I know that the title of this post is a little predictable and cheesy, but I can’t help it – there was a slow softball pitched to me and I took full advantage of it. And I’m glad I did, because that means that I can relive my recent experience with Ponzi Vineyards, a pioneering family in the Oregon wine industry. Maria Ponzi, one of the daughters of the founders, current Director of Sales and Marketing, and sister of the winemaker, was recently in DC as part of the Capital Wine Festival. The wines were some of the most complex Pinot Noirs I have tasted in a long, long time. The food was delicious – especially the Pinot-braised pork osso bucco that Chef Mark Timms prepared that was paired with Ponzi’s 2008 Reserve Pinot Noir. The event was another success for the Capital Wine Festival and I am glad I got to spend some time sampling Ponzi’s wines and meeting the people behind them.

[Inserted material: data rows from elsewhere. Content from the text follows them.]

(* ===== verification/StreamParse.v ===== *)
(** * The parser of one stream line (soc/chat/stream-events.ts): untrusted JSON to typed events

    Every field is checked by itself: a wrong one becomes its fallback, a part without what makes it
    useful is dropped, every displayed string goes through the sanitiser, and nothing throws. The host's
    [JSON.parse] and [String(number)] are an interface; the page ids of the navigation registry are an
    argument. *)

From S2P Require Import Prelude JsText JsMap Csv DisplayText Ndjson.
From Stdlib Require Import QArith Qcanon.
Local Close Scope Qc_scope.
Local Close Scope Q_scope.
Local Open Scope Z_scope.

(** ** JSON values *)

(** A number of JSON: finite, or past the range of a double. *)
Inductive jnum := Fin (q : Qc) | Inf (negative : bool).

(** Object keys are distinct, in the order of [Object.entries]. *)
Inductive jv :=
  | JvNull
  | JvBool (b : bool)
  | JvNum (n : jnum)
  | JvStr (t : text)
  | JvArr (items : list jv)
  | JvObj (fields : list (text * jv)).

Abbreviation Obj := (list (text * jv)).

Fixpoint all_units (v : jv) : Prop :=
  match v with
  | JvStr t => Forall (λ c, 0 ≤ c < 65536) t
  | JvArr l => (fix go l := match l with [] => True | x :: l' => all_units x ∧ go l' end) l
  | JvObj f => (fix go f := match f with [] => True | e :: f' => all_units e.2 ∧ go f' end) f
  | _ => True
  end.

Class JsonHost := {
  (** [None] where [JSON.parse] throws. *)
  json_parse : text → option jv;
  number_text : Qc → text;
  number_text_plain : ∀ q,
    number_text q ≠ [] ∧ Forall (λ c, c ≠ QUOTE ∧ c ≠ COMMA ∧ c ≠ CR ∧ c ≠ LF ∧ c ≠ TAB) (number_text q);
  (** Strings hold 16-bit code units. *)
  number_text_units : ∀ q, Forall (λ c, 0 ≤ c < 65536) (number_text q);
  json_parse_units : ∀ t v, json_parse t = Some v → all_units v;
}.

Definition num_String `{JsonHost} (n : jnum) : text :=
  match n with Fin q => number_text q | Inf false => units "Infinity" | Inf true => units "-Infinity" end.

#[export] Instance num_JsNumber `{JsonHost} : JsNumber jnum.
Proof.
  refine (Build_JsNumber jnum (λ n, match n with Fin _ => true | Inf _ => false end) num_String _).
  intros [q|b] Hq; [apply number_text_plain|done].
Defined.

(** [raw.key]; [None] is [undefined]. *)
Definition prop (raw : Obj) (key : string) : option jv := jm_get raw (units key).

(** [isObj] *)
Definition isObj (v : option jv) : option Obj := match v with Some (JvObj f) => Some f | _ => None end.
Definition as_text (v : option jv) : option text := match v with Some (JvStr t) => Some t | _ => None end.
Definition as_array (v : option jv) : option (list jv) := match v with Some (JvArr l) => Some l | _ => None end.
(** [v === true] and [v !== false] *)
Definition is_true (v : option jv) : bool := match v with Some (JvBool true) => true | _ => false end.
Definition not_false (v : option jv) : bool := match v with Some (JvBool false) => false | _ => true end.

(** ** Vocabularies and limits *)
Definition TURN_ERROR_CODES : list string := ["provider_unavailable"; "budget_blocked"; "breaker_open"; "history_unavailable"; "internal"].
Definition CHAT_STREAM_MODES : list string := ["steps"; "text"].
Definition CHAT_STEP_KINDS : list string := ["tool"; "model"].
Definition CHAT_STEP_STATUSES : list string := ["ok"; "error"; "denied"; "timeout"; "skipped"; "cancelled"].
Definition CHAT_STEP_BASES : list string := ["exact"; "newest_n"; "sample"; "cached"].
Definition CHAT_ANSWER_KINDS : list string := ["data"; "product_help"; "mixed"; "conversation"].
Definition CHAT_COMMANDS : list string := ["compact"].
Definition TURN_NOTICE_KINDS : list string :=
  ["partial"; "cap"; "budget"; "provider"; "breaker"; "denied"; "timeout"; "cancelled"; "unsupported"; "not_saved"; "limited"; "stopped_repeating"; "compacted"].
Definition CHAT_CITATION_KINDS : list string := ["doc"; "case"; "knowledge"; "mitre"; "query"].
Definition MEMORY_PROPOSAL_OPS : list string := ["add"; "remove"].
Definition SEVERITY_KEYS : list string := ["critical"; "high"; "medium"; "low"; "info"].
Definition REPORT_SAVE_ERROR_CODES : list string := ["report_limit"; "report_unavailable"; "report_empty"].
Definition CASE_RESULT_STATUSES : list string :=
  ["active"; "new"; "open"; "needs_human"; "investigating"; "escalated"; "on_hold"; "resolved"; "closed"].

(** ** Patterns *)
Definition PARAM_KEY_RE : text → bool := all_of (λ c, alnum c || is_one_of "_.:-" c) 1 40.
Definition TOOL_NAME_RE (t : text) : bool :=
  match t with c :: t' => is_lower c && all_of (λ c, is_lower c || is_digit c || is_one_of "_" c) 0 63 t' | [] => false end.
Definition CITATION_ID_RE (t : text) : bool := match t with c :: t' => is_upper c && all_of is_digit 1 3 t' | [] => false end.

Definition CONSOLE_LINK_ID_RE (t : text) : bool :=
  match split_at COLON t with
  | (a, Some b) => all_of (λ c, is_lower c || is_digit c || is_one_of "_" c) 1 40 a &&
                   all_of (λ c, is_lower c || is_digit c || is_one_of "_.-" c) 1 80 b
  | _ => false
  end.
Definition GRANT_RE (t : text) : bool :=
  match split_at COLON t with
  | (a, Some b) => all_of (λ c, is_lower c || is_one_of "_" c) 1 40 a && all_of (λ c, is_lower c || is_one_of "_" c) 1 40 b
  | _ => false
  end.
Definition SAFE_ID_RE : text → bool := all_of (λ c, alnum c || is_one_of "._:-" c) 1 128.
Definition CASE_ID_RE : text → bool := all_of (λ c, alnum c || is_one_of "_.:@ /-" c) 1 128.
Definition ROUTE_TOKEN_RE : text → bool := all_of (λ c, alnum c || is_one_of "_.:@ -" c) 1 128.

Definition doc_word (t : text) : bool := forallb (λ c, is_lower c || is_digit c || is_one_of "_-" c) t && (1 <=? length t)%nat.
(** [[a-z0-9_-]+(?:\.[a-z0-9_-]+)*] *)
Definition doc_segment (t : text) : bool := forallb doc_word (pieces DOT [] t).
(** The version directory and the path under it; the trailing slash is optional. *)
Definition doc_path (t : text) : bool :=
  match t with
  | [] => true
  | _ => forallb doc_segment (pieces SLASH [] (if decide (last t = Some SLASH) then take (length t - 1) t else t))
  end.
Definition doc_version (t : text) : bool :=
  match split_at DOT t with (a, Some b) => all_of is_digit 1 4 a && all_of is_digit 1 4 b | _ => false end.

Ponzi’s history dates back to the start of the Oregon wine industry – the early 70s - when the Ponzis moved from Northern California with the sole purpose of making Burgundian wine in a cooler climate. Listing to Maria retell the story of her family leaving California to start their winery in Oregon, I was shocked by how piecemeal the whole move seemed. They knew that they wanted to move to Oregon, make wine made with Pinot grapes, and that’s basically it. They were basically making wine out of a garage for much of their history. Knowing how much time, energy, effort and money opening a winery nowadays costs, it’s amazing that the Ponzis gambled on starting a winery in what was then a remote hinterland far removed from the center of the American wine industry.

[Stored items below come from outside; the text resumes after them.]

Definition event_ok (pages : list text) (e : ChatStreamEvent) : Prop :=
  match e with
  | TurnStart e =>
      id_ok (ts_turn_id e) ∧ opt id_ok (ts_conversation_id e) ∧ opt (shown_text 120 false) (ts_model e) ∧
      ts_stream_mode e ∈ CHAT_STREAM_MODES ∧ nonneg (ts_estimate e)
  | StepStart s => step_start_ok s
  | StepEnd s => chat_step_ok s
  | Usage u => turn_usage_ok u
  | TextDelta t => Displayed 0 true t
  | TurnDone r => response_ok pages r
  | TurnError e => te_code e ∈ TURN_ERROR_CODES ∧ Displayed 400 false (te_message e) ∧ opt notice_ok (te_notice e)
  | StepProgressed i d total noun => nonneg i ∧ nonneg d ∧ opt nonneg total ∧ Displayed 40 false noun
  | TextContinued p => 2 ≤ p
  | TextReset | Ping => True
  end.
End promises.

(** ** Reading a value *)
Definition valid (v : option jv) : Prop := opt all_units v.
Definition valid_obj (o : Obj) : Prop := all_units (JvObj o).

Lemma valid_prop o k : valid_obj o → valid (prop o k).
Proof.
  unfold valid, valid_obj, prop. intros Ho. induction o as [|[key v] o IH]; [done|]. destruct Ho as [Hv Ho].
  cbn [jm_get]. destruct (decide (key = units k)); [exact Hv|]. by apply IH.
Qed.

Lemma isObj_valid v o : valid v → isObj v = Some o → valid_obj o.
Proof. destruct v as [[]|]; cbn; try done. by intros Hv [= ->]. Qed.

Lemma as_text_valid v t : valid v → as_text v = Some t → Forall unit_ok t.
Proof. destruct v as [[]|]; cbn; try done. by intros Hv [= ->]. Qed.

The gamble paid off, and Ponzi has been making fantastic wines ever since. My favorite wine was their 2008 Reserve Pinot Noir that’s complex and elegant with spiced cherries, licorice and a hint of earth throughout that ends in a long, velvety finish. It was one of several Pinot Noirs sampled, along with a crisp and refreshing Pinot Gris and a fuller-bodied Pinot Blanc that had pears, honeysuckle and floral hints on the nose and palate.

Throughout the dinner, I enjoyed speaking to Maria about her family’s history and the wine that they make. While their wine receives rave reviews from the usual suspects – both Wine Spectator and the Wine Advocate have scored Ponzi wines highly - they are now one of the deans of Oregon’s wine industry. At their core, though, Ponzi is still very much a family business that is run with a start-up’s mentality.

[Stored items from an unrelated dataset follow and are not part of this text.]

(* ===== verification/Zip.v ===== *)
(** * The store-only ZIP writer (soc/chat/report/export/zip.ts) *)

From S2P Require Import Prelude JsText.
Local Open Scope Z_scope.

Definition bytes := list Z.

(** ** [TextEncoder.encode] *)
(** UTF-8 of one code point. *)
Definition utf8_point (c : Z) : bytes :=
  if c <? 128 then [c]
  else if c <? 2048 then [192 + c / 64; 128 + c mod 64]
  else if c <? 65536 then [224 + c / 4096; 128 + (c / 64) mod 64; 128 + c mod 64]
  else [240 + c / 262144; 128 + (c / 4096) mod 64; 128 + (c / 64) mod 64; 128 + c mod 64].

(** A lone surrogate is written as U+FFFD. *)
Fixpoint encode (t : text) : bytes :=
  match t with
  | [] => []
  | c :: t' =>
      if is_high c then
        match t' with
        | d :: t'' =>
            if is_low d then utf8_point (65536 + (c - 55296) * 1024 + (d - 56320)) ++ encode t''
            else utf8_point 65533 ++ encode t'
        | [] => utf8_point 65533
        end
      else if is_low c then utf8_point 65533 ++ encode t'
      else utf8_point c ++ encode t'
  end.

(** ** CRC-32 *)

(** [c & 1 ? 0xedb88320 ^ (c >>> 1) : c >>> 1] *)
Definition crc_step (c : Z) : Z :=
  if js_and c 1 =? 0 then js_shru c 1 else js_xor 0xedb88320 (js_shru c 1).

Definition CRC_TABLE : list Z :=
  (λ n, to_uint32 (Nat.iter 8 crc_step (Z.of_nat n))) <$> seq 0 256.

Definition crc32_byte (crc b : Z) : Z :=
  js_xor (CRC_TABLE !!! Z.to_nat (js_and (js_xor crc b) 0xff)) (js_shru crc 8).

Definition crc32 (bs : bytes) : Z := to_uint32 (js_xor (foldl crc32_byte 0xffffffff bs) 0xffffffff).

(** ** DOS timestamps *)

(** The UTC fields of a [Date]. *)
Record UtcDate := mkUtc {
  getUTCFullYear : Z; getUTCMonth : Z; getUTCDate : Z;
  getUTCHours : Z; getUTCMinutes : Z; getUTCSeconds : Z;
}.

(** [{ date, time }] *)
Definition dosDateTime (at_ : UtcDate) : Z * Z :=
  let year := Z.min 2107 (Z.max 1980 (getUTCFullYear at_)) in
  let date := js_bor (js_bor (js_shl (year - 1980) 9) (js_shl (getUTCMonth at_ + 1) 5)) (getUTCDate at_) in
  let time := js_bor (js_bor (js_shl (getUTCHours at_) 11) (js_shl (getUTCMinutes at_) 5))
                (getUTCSeconds at_ / 2) in
  (js_and date 0xffff, js_and time 0xffff).

(** ** Entry names *)
Definition BACKSLASH : Z := 92.

(** What [.] does not match. *)
Definition line_terminator (c : Z) : bool := (c =? 10) || (c =? 13) || (c =? 8232) || (c =? 8233).

(** [\.\.(?:\/|$)] at the start of the text *)
Definition dotdot_here (t : text) : bool :=
  match t with
  | a :: b :: rest => (a =? DOT) && (b =? DOT) && match rest with [] => true | c :: _ => c =? SLASH end
  | _ => false
  end.

(** [.*\/\.\.(?:\/|$)] *)
Fixpoint dotdot_after_slash (t : text) : bool :=
  match t with
  | [] => false
  | c :: t' =>
      ((c =? SLASH) && dotdot_here t') || (negb (line_terminator c) && dotdot_after_slash t')
  end.

Definition SAFE_NAME (t : text) : bool :=
  negb (bool_decide (head t = Some SLASH)) &&
  negb (dotdot_here t || dotdot_after_slash t) &&
  forallb (λ c, negb (c =? BACKSLASH) && negb (c =? 0)) t &&
  (1 <=? length t)%nat && (length t <=? 240)%nat.

(** ** The archive *)
Inductive ZipData := DText (t : text) | DBytes (bs : bytes).
Record ZipEntry := mkEntry { ze_name : text; ze_data : ZipData }.

Inductive ZipError := InvalidName (name : text) | DuplicateName (name : text).

Record Prepared := mkPrepared { pr_name : bytes; pr_data : bytes; pr_crc : Z }.

Definition data_bytes (d : ZipData) : bytes := match d with DText t => encode t | DBytes bs => bs end.

(** [entries.map(...)] with the names seen so far. *)
Fixpoint prepare (entries : list ZipEntry) (seen : list text) : ZipError + list Prepared :=
  match entries with
  | [] => inr []
  | e :: entries' =>
      if negb (SAFE_NAME (ze_name e)) then inl (InvalidName (ze_name e))
      else if bool_decide (ze_name e ∈ seen) then inl (DuplicateName (ze_name e))
      else
        match prepare entries' (ze_name e :: seen) with
        | inl err => inl err
        | inr rest =>
            let data := data_bytes (ze_data e) in
            inr (mkPrepared (encode (ze_name e)) data (crc32 data) :: rest)
        end
  end.

(** [view.setUint16(p, v, true)] and [view.setUint32(p, v >>> 0, true)] *)
Definition u16 (v : Z) : bytes := [v mod 256; (v / 256) mod 256].
Definition u32 (v : Z) : bytes :=
  let v := to_uint32 v in [v mod 256; (v / 256) mod 256; (v / 65536) mod 256; (v / 16777216) mod 256].

Definition len (bs : bytes) : Z := Z.of_nat (length bs).

Definition local_header (date time : Z) (e : Prepared) : bytes :=
  u32 0x04034b50 ++ u16 20 ++ u16 0x0800 ++ u16 0 ++ u16 time ++ u16 date ++ u32 (pr_crc e) ++
  u32 (len (pr_data e)) ++ u32 (len (pr_data e)) ++ u16 (len (pr_name e)) ++ u16 0 ++
  pr_name e ++ pr_data e.

Definition central_header (date time : Z) (e : Prepared) (offset : Z) : bytes :=
  u32 0x02014b50 ++ u16 20 ++ u16 20 ++ u16 0x0800 ++ u16 0 ++ u16 time ++ u16 date ++
  u32 (pr_crc e) ++ u32 (len (pr_data e)) ++ u32 (len (pr_data e)) ++ u16 (len (pr_name e)) ++
  u16 0 ++ u16 0 ++ u16 0 ++ u16 0 ++ u32 0 ++ u32 offset ++ pr_name e.

Definition end_record (count centralLength centralStart : Z) : bytes :=
  u32 0x06054b50 ++ u16 0 ++ u16 0 ++ u16 count ++ u16 count ++ u32 centralLength ++
  u32 centralStart ++ u16 0.

(** The two loops: local headers with their offsets, then the central directory. *)
Fixpoint write_locals (date time p : Z) (es : list Prepared) : bytes * list Z :=
  match es with
  | [] => ([], [])
  | e :: es' =>
      let h := local_header date time e in
      let '(rest, offsets) := write_locals date time (p + len h) es' in
      (h ++ rest, p :: offsets)
  end.

Fixpoint write_central (date time : Z) (es : list Prepared) (offsets : list Z) : bytes :=
  match es, offsets with
  | e :: es', o :: offsets' => central_header date time e o ++ write_central date time es' offsets'
  | _, _ => []
  end.

(** The allocated size of [out]. *)
Definition archive_size (es : list Prepared) : Z :=
  foldl (λ n e, n + 30 + len (pr_name e) + len (pr_data e)) 0 es +
  foldl (λ n e, n + 46 + len (pr_name e)) 0 es + 22.

Definition zipStore (entries : list ZipEntry) (at_ : UtcDate) : ZipError + bytes :=
  let '(date, time) := dosDateTime at_ in
  match prepare entries [] with
  | inl err => inl err
  | inr prepared =>
      let '(locals, offsets) := write_locals date time 0 prepared in
      let central := write_central date time prepared offsets in
      inr (locals ++ central ++
           end_record (Z.of_nat (length prepared)) (len central) (len locals))
  end.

I also kept thinking about how far the Oregon wine industry has come since the Ponzis first arrived to work with cooler climate grapes. Oregon wasn’t anywhere close to being on the wine map then, and it now has a reputation for making some of the best Pinots in the world. Virginia is in a similar situation now. While the state is making some great wine, it is still seen as a novelty, an offshoot of the locavore movement, or the passion of a few dedicated wine enthusiasts. With the same sort of dedication to producing great wines that the early settlers of the Oregon industry had, and with the patience and desire to see the industry flourish, it is only a matter of time until Virginia is as synonymous with Cabernet Franc and Viognier as Oregon is with Pinot varietals.